• [Problem requirements]
Could you retype every line of the data underneath without altering anything?

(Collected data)
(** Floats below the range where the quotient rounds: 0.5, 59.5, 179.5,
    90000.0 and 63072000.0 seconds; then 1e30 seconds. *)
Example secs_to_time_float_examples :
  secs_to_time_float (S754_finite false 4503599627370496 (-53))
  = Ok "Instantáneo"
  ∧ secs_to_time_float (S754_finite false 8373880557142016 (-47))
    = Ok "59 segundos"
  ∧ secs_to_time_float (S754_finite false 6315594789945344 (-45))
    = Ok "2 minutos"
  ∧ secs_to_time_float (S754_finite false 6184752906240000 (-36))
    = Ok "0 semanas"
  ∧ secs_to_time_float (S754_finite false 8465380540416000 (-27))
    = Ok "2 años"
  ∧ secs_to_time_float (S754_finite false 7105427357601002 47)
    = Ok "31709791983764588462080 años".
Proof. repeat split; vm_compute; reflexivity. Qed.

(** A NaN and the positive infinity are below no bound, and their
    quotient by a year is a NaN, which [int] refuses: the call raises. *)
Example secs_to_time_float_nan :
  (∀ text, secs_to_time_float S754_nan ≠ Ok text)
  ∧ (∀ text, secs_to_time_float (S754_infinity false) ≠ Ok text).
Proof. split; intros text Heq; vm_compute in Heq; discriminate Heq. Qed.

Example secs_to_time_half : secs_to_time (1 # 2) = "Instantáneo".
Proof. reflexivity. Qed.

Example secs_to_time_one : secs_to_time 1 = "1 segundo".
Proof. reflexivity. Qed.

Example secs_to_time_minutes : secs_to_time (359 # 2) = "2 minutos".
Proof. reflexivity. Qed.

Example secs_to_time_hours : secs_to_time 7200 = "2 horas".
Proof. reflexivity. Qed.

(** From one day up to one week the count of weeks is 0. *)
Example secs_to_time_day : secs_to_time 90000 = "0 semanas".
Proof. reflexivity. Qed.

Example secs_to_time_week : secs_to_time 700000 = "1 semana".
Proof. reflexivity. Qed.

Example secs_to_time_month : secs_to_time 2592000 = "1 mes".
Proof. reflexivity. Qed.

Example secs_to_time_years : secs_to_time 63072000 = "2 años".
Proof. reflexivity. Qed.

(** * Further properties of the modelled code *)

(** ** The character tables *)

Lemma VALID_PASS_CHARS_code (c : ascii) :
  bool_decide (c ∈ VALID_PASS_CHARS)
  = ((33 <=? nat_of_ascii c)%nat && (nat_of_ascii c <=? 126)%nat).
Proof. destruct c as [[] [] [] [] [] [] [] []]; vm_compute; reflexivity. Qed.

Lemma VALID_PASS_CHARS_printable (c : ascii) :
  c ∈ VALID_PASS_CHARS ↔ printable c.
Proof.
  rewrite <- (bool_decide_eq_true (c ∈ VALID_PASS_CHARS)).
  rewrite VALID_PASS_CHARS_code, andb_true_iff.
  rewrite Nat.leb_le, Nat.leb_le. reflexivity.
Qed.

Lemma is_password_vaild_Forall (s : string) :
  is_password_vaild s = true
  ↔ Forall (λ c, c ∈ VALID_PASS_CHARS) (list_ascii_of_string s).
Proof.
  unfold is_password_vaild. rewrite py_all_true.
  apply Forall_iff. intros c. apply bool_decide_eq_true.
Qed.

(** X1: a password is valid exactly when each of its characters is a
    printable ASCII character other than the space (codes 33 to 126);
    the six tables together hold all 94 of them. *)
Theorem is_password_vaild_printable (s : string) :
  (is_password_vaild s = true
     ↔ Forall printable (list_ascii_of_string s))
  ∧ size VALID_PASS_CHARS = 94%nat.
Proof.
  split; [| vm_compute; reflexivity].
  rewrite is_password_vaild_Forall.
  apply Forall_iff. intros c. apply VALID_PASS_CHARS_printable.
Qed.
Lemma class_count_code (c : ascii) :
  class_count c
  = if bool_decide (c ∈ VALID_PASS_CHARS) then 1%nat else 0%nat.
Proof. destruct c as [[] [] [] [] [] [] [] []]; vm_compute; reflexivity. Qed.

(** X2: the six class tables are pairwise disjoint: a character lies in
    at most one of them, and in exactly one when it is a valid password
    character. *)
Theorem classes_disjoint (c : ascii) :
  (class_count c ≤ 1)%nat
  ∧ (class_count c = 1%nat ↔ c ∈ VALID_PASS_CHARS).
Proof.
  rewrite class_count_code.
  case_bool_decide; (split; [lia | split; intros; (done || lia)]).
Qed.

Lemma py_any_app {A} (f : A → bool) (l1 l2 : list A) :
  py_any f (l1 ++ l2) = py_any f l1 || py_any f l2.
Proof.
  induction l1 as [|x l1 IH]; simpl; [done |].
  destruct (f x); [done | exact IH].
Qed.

• [Exercise solution]
(** Floats below the range where the quotient rounds: 0.5, 59.5, 179.5,
    90000.0 and 63072000.0 seconds; then 1e30 seconds. *)
Example secs_to_time_float_examples :
  secs_to_time_float (S754_finite false 4503599627370496 (-53))
  = Ok "Instantáneo"
  ∧ secs_to_time_float (S754_finite false 8373880557142016 (-47))
    = Ok "59 segundos"
  ∧ secs_to_time_float (S754_finite false 6315594789945344 (-45))
    = Ok "2 minutos"
  ∧ secs_to_time_float (S754_finite false 6184752906240000 (-36))
    = Ok "0 semanas"
  ∧ secs_to_time_float (S754_finite false 8465380540416000 (-27))
    = Ok "2 años"
  ∧ secs_to_time_float (S754_finite false 7105427357601002 47)
    = Ok "31709791983764588462080 años".
Proof. repeat split; vm_compute; reflexivity. Qed.

(** A NaN and the positive infinity are below no bound, and their
    quotient by a year is a NaN, which [int] refuses: the call raises. *)
Example secs_to_time_float_nan :
  (∀ text, secs_to_time_float S754_nan ≠ Ok text)
  ∧ (∀ text, secs_to_time_float (S754_infinity false) ≠ Ok text).
Proof. split; intros text Heq; vm_compute in Heq; discriminate Heq. Qed.

Example secs_to_time_half : secs_to_time (1 # 2) = "Instantáneo".
Proof. reflexivity. Qed.

Example secs_to_time_one : secs_to_time 1 = "1 segundo".
Proof. reflexivity. Qed.

Example secs_to_time_minutes : secs_to_time (359 # 2) = "2 minutos".
Proof. reflexivity. Qed.

Example secs_to_time_hours : secs_to_time 7200 = "2 horas".
Proof. reflexivity. Qed.

(** From one day up to one week the count of weeks is 0. *)
Example secs_to_time_day : secs_to_time 90000 = "0 semanas".
Proof. reflexivity. Qed.

Example secs_to_time_week : secs_to_time 700000 = "1 semana".
Proof. reflexivity. Qed.

Example secs_to_time_month : secs_to_time 2592000 = "1 mes".
Proof. reflexivity. Qed.

Example secs_to_time_years : secs_to_time 63072000 = "2 años".
Proof. reflexivity. Qed.

(** * Further properties of the modelled code *)

(** ** The character tables *)

Lemma VALID_PASS_CHARS_code (c : ascii) :
  bool_decide (c ∈ VALID_PASS_CHARS)
  = ((33 <=? nat_of_ascii c)%nat && (nat_of_ascii c <=? 126)%nat).
Proof. destruct c as [[] [] [] [] [] [] [] []]; vm_compute; reflexivity. Qed.

Lemma VALID_PASS_CHARS_printable (c : ascii) :
  c ∈ VALID_PASS_CHARS ↔ printable c.
Proof.
  rewrite <- (bool_decide_eq_true (c ∈ VALID_PASS_CHARS)).
  rewrite VALID_PASS_CHARS_code, andb_true_iff.
  rewrite Nat.leb_le, Nat.leb_le. reflexivity.
Qed.

Lemma is_password_vaild_Forall (s : string) :
  is_password_vaild s = true
  ↔ Forall (λ c, c ∈ VALID_PASS_CHARS) (list_ascii_of_string s).
Proof.
  unfold is_password_vaild. rewrite py_all_true.
  apply Forall_iff. intros c. apply bool_decide_eq_true.
Qed.

(** X1: a password is valid exactly when each of its characters is a
    printable ASCII character other than the space (codes 33 to 126);
    the six tables together hold all 94 of them. *)
Theorem is_password_vaild_printable (s : string) :
  (is_password_vaild s = true
     ↔ Forall printable (list_ascii_of_string s))
  ∧ size VALID_PASS_CHARS = 94%nat.
Proof.
  split; [| vm_compute; reflexivity].
  rewrite is_password_vaild_Forall.
  apply Forall_iff. intros c. apply VALID_PASS_CHARS_printable.
Qed.
Lemma class_count_code (c : ascii) :
  class_count c
  = if bool_decide (c ∈ VALID_PASS_CHARS) then 1%nat else 0%nat.
Proof. destruct c as [[] [] [] [] [] [] [] []]; vm_compute; reflexivity. Qed.

(** X2: the six class tables are pairwise disjoint: a character lies in
    at most one of them, and in exactly one when it is a valid password
    character. *)
Theorem classes_disjoint (c : ascii) :
  (class_count c ≤ 1)%nat
  ∧ (class_count c = 1%nat ↔ c ∈ VALID_PASS_CHARS).
Proof.
  rewrite class_count_code.
  case_bool_decide; (split; [lia | split; intros; (done || lia)]).
Qed.

Lemma py_any_app {A} (f : A → bool) (l1 l2 : list A) :
  py_any f (l1 ++ l2) = py_any f l1 || py_any f l2.
Proof.
  induction l1 as [|x l1 IH]; simpl; [done |].
  destruct (f x); [done | exact IH].
Qed.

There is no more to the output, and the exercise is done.